Adam made the point that:
Data breaches are not meaningful because of identity theft.This is a very good point and one I'd lost site of in my previous comments. Protecting privacy is about the implied or explicit agreement between the data provider and the data repository/protector. A breach of this agreement constitutes a privacy violation, regardless of whether the law requires disclosure.
They are about honesty about a commitment that an organization has made while collecting data, and a failure to meet that commitment. They're about people's privacy, as the Astroglide and Victoria's Secret cases make clear.
One of the problems with current disclosure laws is that their focus is entirely on identity theft. SB-1386 (and most if not all of the other disclosure laws) only kick in if your personally identifiable information and private identifier (bank account number, SSN, CC#, etc) is released as well. The end effect of this sort of disclosure regulatory regime is a focus not on privacy but on identity theft. As Adam rightly points out a lot of damage can be done through privacy violations without requiring the possibility of identity theft.
Adam listed two obvious examples of data disclosures that had nothing to do with identity theft but that nevertheless were violations of privacy agreements made between the data owner and the data custodian.
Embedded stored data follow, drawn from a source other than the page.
(** * The sktime mixer of lightwood: a shallow embedding and its properties

    Source: [lightwood/mixer/sktime.py], class [SkTime].

    The mixer keeps one sktime forecaster per group ([self.models]) with the
    index label of the last training row ([self.cutoffs]), selects the
    forecaster class by an optuna grid search, and at prediction time
    dispatches each group of rows to its forecaster or to a naive
    "previous value" forecast.

    Conventions of the embedding:
    - a pandas frame is the list of its rows in positional order together
      with its number of columns; after [reset_index] the index of the frame
      is [0 .. n-1], so a label of the prediction frame is a list position;
    - timestamps and target values are rationals ([Q]); a missing target
      (NaN) is [None];
    - a python float is a finite binary64 number, kept as its rational
      value: a float operation rounds its exact result to the nearest
      binary64 number ([to_double]), and a rational that stands for a float
      literal is read as the float nearest to it;
    - python dictionaries keyed by group are [gmap string _];
    - an exception is the [Raise] case of [result]; methods that mutate
      [self] return the new state next to their result, because a python
      mutation made before an exception is raised stays visible;
    - sktime, optuna and pandas' [date_range] are outside the repository:
      their behaviour enters through the record [library], and what a
      fitted forecaster answers through the record [fitted];
    - calls of [log] are left out. *)

From Stdlib Require Import Ascii String QArith Qround Qabs Qpower Lqa.
From stdpp Require Import gmap strings list fin_maps sorting.

Local Open Scope Z_scope.
Local Open Scope string_scope.
Local Open Scope list_scope.

(** ** Exceptions and results *)

Inductive exn :=
| AttributeError
| KeyError
| IndexError
| ValueError
| TypeError
| ZeroDivisionError
| OverflowError
| ModuleNotFoundError
| LibraryError (msg : string).

Inductive result (A : Type) :=
| Ok (a : A)
| Raise (e : exn).
Arguments Ok {A} a.
Arguments Raise {A} e.

Definition rbind {A B} (r : result A) (k : A -> result B) : result B :=
  match r with
  | Ok a => k a
  | Raise e => Raise e
  end.

Notation "x <- r ;; k" := (rbind r (fun x => k))
  (at level 100, r at next level, right associativity).

Definition of_option {A} (e : exn) (o : option A) : result A :=
  match o with
  | Some a => Ok a
  | None => Raise e
  end.

Definition is_ok {A} (r : result A) : bool :=
  match r with
  | Ok _ => true
  | Raise _ => false
  end.

(** ** Data *)

(** A target value; [None] is NaN. *)
Definition value := option Q.

Definition zero : value := Some (0 # 1)%Q.

(** One row of a data frame: its index label (a timestamp, in seconds), the
    column [__mdb_original_<order_by>], the encoded order-by column, the key
    formed by the group-by columns ([None] when a key column is null) and
    the target. *)
Record row := {
  r_index : Q;
  r_original_oby : Q;
  r_oby : list Q;
  r_group : option string;
  r_target : value
}.

Record frame := {
  rows : list row;
  ncols : nat
}.

(** [ConcatedEncodedDs([a, b]).data_frame]: the rows of [a], then those of
    [b]. *)
Definition ConcatedEncodedDs (a b : frame) : frame :=
  {| rows := rows a ++ rows b; ncols := ncols a |}.

(** A group of a [groupby]: the rows of one key with their positions. *)
Abbreviation subframe := (list (nat * row)).

(** [series_data.size]: rows times columns. *)
Definition frame_size (ncolumns : nat) (sd : subframe) : nat :=
  (length sd * ncolumns)%nat.

(** A cell of the column [prediction]: the frame is created filled with the
    scalar 0 and a cell is later overwritten by a list of values. *)
Inductive cell :=
| Zero
| Preds (l : list value).

(** ** Python helpers *)

(** [round(x)] on a float: to the nearest integer, ties to the even one. *)
Definition py_round (x : Q) : Z :=
  let f := Qfloor x in
  match Qcompare (x - inject_Z f) (1 # 2) with
  | Lt => f
  | Gt => f + 1
  | Eq => if Z.even f then f else f + 1
  end.

(** *** Floats (binary64) *)

(** [2.0 ** e] *)
Definition pow2 (e : Z) : Q := ((2 # 1) ^ e)%Q.

(** The binary exponent of [x <> 0]: [2 ** binade x <= |x| < 2 ** (binade x + 1)]. *)
Definition binade (x : Q) : Z :=
  let k := Z.log2 (Z.abs (Qnum x)) - Z.log2 (Zpos (Qden x)) in
  if Qle_bool (pow2 k) (Qabs x) then k else k - 1.

(** The exponent of the unit in the last place of the floats around [x]:
    53 binary digits, and no exponent below that of the subnormal
    numbers. *)
Definition ulp_exponent (x : Q) : Z := Z.max (binade x - 52) (-1074).

(** The float nearest to [x], ties to the even significand. A result of
    magnitude [2 ** 1024] or more stands for an infinity. *)
Definition to_double (x : Q) : Q :=
  if Qeq_bool x (0 # 1) then (0 # 1)%Q
  else Qred (inject_Z (py_round (x / pow2 (ulp_exponent x)))
             * pow2 (ulp_exponent x)).

(** Whether a float is an infinity. *)
Definition is_inf (x : Q) : bool := Qle_bool (pow2 1024) (Qabs x).

(** [x / y] on floats. *)
Definition float_div (x y : Q) : result Q :=
  if Qeq_bool (to_double y) (0 # 1) then Raise ZeroDivisionError
  else Ok (to_double (to_double x / to_double y)).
Another would be AOL's release of search data.
I'm toying with a few thoughts on how you can modify the existing US regulatory regime without undesired effects. The US is distinctive from other the EU example for our relatively lax privacy regulation, but there are at least a few consumer friendly results that go along with it such as cheaper financing, etc. Trade-offs abound and we don't make decisions in an informed fashion about almost any of them. But more on that later when I have a little more time to think.